◆ **Your task**
Exactly the line that contains "with (String a (h" and the lines following it to the end of the data are to be reproduced, and nothing more.

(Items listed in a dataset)
┌────────

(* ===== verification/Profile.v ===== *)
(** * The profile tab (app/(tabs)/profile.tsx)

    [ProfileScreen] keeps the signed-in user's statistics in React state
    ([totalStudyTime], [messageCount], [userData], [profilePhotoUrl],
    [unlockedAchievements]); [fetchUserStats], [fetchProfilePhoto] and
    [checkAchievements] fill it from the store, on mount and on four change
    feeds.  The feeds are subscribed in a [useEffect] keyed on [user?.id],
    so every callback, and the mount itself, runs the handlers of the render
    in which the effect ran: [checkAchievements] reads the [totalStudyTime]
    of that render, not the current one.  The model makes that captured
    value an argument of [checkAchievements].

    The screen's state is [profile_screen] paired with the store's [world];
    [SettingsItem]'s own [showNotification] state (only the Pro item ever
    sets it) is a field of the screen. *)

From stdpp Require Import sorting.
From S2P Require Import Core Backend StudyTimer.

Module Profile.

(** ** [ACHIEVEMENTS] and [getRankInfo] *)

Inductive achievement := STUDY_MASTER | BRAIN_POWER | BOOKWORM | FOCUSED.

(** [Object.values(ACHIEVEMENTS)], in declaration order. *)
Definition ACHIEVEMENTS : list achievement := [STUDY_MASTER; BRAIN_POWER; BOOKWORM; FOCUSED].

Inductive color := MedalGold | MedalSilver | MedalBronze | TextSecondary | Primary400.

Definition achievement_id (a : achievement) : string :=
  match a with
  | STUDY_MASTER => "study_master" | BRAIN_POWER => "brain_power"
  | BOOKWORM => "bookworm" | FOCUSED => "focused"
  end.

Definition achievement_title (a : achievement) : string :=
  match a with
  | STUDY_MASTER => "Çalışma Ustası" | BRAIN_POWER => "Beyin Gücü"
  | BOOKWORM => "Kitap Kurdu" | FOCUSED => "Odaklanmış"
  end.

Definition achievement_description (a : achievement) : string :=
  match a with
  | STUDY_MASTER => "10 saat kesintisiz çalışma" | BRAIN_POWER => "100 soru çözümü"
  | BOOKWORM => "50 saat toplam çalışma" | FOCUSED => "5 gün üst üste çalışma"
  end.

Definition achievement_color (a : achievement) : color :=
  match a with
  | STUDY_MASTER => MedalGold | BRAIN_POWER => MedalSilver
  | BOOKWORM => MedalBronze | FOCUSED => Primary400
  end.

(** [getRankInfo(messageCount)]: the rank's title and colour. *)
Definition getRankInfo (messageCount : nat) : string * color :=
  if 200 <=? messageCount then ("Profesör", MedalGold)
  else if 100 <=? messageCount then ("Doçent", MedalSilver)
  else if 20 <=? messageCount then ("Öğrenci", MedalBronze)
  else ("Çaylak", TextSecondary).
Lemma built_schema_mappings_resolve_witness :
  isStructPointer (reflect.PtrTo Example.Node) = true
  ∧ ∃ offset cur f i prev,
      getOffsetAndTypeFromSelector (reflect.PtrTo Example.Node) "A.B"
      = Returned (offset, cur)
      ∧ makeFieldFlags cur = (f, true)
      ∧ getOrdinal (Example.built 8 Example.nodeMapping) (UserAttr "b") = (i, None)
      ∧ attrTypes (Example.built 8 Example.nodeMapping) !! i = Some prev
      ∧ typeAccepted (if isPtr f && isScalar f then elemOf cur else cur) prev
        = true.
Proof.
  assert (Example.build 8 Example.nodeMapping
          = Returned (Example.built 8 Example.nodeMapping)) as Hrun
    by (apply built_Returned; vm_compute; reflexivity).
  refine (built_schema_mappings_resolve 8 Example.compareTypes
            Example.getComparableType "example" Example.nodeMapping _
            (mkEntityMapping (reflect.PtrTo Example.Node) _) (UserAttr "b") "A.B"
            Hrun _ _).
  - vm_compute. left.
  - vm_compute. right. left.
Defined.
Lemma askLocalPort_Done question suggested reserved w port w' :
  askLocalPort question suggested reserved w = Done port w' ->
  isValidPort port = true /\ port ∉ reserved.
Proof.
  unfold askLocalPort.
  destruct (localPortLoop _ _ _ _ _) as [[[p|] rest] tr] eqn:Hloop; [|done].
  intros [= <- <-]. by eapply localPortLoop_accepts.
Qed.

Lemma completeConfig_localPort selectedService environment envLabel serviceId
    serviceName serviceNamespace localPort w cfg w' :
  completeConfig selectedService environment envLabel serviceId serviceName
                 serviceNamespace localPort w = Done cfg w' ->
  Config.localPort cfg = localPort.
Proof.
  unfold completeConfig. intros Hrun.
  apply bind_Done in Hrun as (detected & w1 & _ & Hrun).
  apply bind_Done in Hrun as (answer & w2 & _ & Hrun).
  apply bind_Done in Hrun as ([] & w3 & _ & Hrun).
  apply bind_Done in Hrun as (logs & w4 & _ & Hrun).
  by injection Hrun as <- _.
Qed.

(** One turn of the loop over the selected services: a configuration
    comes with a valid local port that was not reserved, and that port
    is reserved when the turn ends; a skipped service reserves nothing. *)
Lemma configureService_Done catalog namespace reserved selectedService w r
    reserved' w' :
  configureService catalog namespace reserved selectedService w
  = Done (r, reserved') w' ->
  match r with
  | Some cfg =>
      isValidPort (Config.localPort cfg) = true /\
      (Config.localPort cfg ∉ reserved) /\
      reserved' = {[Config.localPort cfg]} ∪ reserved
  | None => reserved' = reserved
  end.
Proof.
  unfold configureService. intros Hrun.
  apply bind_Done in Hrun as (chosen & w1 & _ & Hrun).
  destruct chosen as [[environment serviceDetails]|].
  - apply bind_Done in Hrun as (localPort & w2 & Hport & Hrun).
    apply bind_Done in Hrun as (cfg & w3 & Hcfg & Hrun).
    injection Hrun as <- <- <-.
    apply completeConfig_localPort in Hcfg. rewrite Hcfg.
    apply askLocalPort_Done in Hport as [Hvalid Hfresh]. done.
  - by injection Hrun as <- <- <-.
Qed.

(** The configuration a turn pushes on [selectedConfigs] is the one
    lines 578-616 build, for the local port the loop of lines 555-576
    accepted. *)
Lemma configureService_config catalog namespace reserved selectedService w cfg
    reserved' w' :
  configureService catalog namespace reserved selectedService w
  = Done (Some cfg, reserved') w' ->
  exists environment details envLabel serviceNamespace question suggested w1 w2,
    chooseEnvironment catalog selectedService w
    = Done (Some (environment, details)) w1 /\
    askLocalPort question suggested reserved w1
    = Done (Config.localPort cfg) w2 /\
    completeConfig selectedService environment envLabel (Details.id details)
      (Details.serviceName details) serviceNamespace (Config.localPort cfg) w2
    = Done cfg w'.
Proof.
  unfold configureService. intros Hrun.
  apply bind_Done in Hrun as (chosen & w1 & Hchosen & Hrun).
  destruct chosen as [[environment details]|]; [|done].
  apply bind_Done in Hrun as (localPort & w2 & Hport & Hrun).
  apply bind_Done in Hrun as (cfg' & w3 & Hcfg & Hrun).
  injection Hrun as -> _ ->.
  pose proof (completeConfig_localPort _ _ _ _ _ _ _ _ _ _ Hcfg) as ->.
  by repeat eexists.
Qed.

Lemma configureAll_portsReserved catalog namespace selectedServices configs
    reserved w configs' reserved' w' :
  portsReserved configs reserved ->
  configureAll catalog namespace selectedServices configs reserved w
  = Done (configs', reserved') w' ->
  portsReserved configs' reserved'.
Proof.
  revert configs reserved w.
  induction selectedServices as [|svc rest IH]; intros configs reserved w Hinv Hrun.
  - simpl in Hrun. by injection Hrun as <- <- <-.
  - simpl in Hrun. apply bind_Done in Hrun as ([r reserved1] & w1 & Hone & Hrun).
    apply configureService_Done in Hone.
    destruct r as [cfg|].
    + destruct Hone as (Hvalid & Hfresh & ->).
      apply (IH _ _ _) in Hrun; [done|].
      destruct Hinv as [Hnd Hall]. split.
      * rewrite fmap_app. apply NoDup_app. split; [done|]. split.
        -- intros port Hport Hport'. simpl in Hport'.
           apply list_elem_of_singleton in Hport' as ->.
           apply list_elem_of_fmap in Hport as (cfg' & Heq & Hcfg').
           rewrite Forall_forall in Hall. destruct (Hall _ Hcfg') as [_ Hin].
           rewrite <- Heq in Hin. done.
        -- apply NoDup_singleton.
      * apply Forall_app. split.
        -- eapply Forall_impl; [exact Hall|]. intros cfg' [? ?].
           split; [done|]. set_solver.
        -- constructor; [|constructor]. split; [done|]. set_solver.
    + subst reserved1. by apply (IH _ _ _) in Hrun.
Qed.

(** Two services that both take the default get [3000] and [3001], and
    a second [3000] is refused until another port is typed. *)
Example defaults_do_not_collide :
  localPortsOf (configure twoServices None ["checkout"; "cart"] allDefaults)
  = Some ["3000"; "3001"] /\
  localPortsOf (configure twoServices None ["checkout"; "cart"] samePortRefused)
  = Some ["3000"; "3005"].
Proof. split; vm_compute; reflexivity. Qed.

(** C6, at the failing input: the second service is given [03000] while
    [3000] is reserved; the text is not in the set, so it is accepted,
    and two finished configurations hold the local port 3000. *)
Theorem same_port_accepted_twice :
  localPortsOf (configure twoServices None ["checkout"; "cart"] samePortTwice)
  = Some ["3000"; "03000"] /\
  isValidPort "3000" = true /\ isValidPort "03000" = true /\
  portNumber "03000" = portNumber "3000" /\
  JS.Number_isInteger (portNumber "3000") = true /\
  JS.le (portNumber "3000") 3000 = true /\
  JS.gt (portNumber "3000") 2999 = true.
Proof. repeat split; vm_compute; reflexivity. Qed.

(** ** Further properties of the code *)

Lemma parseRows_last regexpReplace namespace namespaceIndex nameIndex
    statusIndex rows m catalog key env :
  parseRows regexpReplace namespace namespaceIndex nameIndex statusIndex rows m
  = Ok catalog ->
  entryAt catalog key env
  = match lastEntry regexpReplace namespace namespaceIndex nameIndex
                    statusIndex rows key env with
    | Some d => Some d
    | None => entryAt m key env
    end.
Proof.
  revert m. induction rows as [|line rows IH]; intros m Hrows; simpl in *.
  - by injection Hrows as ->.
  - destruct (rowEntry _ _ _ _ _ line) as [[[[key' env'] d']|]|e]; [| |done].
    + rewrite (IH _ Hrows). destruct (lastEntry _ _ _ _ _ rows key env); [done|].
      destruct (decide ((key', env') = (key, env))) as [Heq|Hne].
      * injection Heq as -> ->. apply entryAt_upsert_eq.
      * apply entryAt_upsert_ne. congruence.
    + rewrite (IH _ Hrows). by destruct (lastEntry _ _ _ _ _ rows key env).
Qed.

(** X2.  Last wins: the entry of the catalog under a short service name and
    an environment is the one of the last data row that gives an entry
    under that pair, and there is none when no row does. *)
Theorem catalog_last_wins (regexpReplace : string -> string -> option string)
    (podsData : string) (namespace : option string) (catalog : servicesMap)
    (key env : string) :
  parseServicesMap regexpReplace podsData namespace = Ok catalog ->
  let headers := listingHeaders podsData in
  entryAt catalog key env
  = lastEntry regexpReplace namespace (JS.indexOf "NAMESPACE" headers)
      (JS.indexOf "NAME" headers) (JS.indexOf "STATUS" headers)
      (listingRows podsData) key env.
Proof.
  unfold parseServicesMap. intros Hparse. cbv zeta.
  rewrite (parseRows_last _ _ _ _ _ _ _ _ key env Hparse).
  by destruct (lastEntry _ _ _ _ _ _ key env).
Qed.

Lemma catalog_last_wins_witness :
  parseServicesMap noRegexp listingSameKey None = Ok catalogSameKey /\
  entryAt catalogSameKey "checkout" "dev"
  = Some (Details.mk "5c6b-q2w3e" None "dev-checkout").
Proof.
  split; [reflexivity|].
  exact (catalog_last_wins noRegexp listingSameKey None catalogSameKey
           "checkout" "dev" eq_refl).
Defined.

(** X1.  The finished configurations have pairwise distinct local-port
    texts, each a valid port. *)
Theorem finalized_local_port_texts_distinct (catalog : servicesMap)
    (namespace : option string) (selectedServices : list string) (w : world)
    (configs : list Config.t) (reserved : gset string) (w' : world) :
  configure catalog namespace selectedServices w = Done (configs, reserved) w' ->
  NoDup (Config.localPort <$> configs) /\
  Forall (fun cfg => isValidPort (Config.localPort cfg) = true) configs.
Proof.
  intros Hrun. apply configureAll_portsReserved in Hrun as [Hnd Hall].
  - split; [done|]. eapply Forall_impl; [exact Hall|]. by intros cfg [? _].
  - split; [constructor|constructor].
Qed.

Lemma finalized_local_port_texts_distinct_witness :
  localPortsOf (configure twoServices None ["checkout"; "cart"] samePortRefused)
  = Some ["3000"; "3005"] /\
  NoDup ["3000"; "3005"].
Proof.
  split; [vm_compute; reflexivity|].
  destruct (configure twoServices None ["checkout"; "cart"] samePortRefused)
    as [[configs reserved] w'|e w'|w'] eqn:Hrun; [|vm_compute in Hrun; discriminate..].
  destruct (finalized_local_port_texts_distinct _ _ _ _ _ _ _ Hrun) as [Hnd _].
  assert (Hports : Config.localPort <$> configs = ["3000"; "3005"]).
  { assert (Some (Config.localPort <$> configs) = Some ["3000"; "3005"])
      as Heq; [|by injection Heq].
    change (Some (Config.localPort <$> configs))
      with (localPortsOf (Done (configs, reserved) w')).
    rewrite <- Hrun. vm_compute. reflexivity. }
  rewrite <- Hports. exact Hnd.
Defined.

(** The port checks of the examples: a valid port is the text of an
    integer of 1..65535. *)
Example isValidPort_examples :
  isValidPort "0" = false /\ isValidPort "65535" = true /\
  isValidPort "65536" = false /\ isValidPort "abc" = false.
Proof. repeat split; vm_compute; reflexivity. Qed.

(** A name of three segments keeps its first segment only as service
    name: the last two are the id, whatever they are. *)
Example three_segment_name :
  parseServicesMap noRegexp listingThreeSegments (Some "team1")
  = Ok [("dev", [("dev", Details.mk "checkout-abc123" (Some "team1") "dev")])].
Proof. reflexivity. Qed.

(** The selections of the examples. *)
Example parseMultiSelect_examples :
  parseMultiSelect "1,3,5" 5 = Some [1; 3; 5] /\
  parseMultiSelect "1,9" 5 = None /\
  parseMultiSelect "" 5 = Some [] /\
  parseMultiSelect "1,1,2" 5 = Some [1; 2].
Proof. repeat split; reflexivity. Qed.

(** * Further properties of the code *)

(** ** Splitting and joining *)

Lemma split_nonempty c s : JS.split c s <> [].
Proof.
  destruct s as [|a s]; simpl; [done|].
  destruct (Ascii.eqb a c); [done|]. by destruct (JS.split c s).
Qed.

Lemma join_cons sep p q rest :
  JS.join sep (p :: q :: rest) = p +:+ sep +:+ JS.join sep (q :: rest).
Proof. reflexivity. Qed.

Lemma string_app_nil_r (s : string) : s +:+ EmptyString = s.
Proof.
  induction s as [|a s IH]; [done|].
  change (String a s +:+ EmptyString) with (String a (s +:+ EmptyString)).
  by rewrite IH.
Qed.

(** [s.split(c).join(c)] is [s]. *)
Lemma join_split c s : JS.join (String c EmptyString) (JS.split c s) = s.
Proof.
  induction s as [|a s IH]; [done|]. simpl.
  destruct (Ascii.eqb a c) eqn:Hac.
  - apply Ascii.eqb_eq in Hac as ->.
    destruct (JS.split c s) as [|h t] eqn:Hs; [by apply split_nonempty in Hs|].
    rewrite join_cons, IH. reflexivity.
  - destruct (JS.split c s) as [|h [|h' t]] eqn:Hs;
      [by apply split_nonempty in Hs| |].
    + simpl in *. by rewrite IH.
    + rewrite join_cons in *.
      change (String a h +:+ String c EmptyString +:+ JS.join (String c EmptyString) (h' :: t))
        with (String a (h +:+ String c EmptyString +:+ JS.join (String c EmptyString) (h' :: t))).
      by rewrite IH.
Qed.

└────────

◆ **Result for this task**
        with (String a (h +:+ String c EmptyString +:+ JS.join (String c EmptyString) (h' :: t))).
      by rewrite IH.
Qed.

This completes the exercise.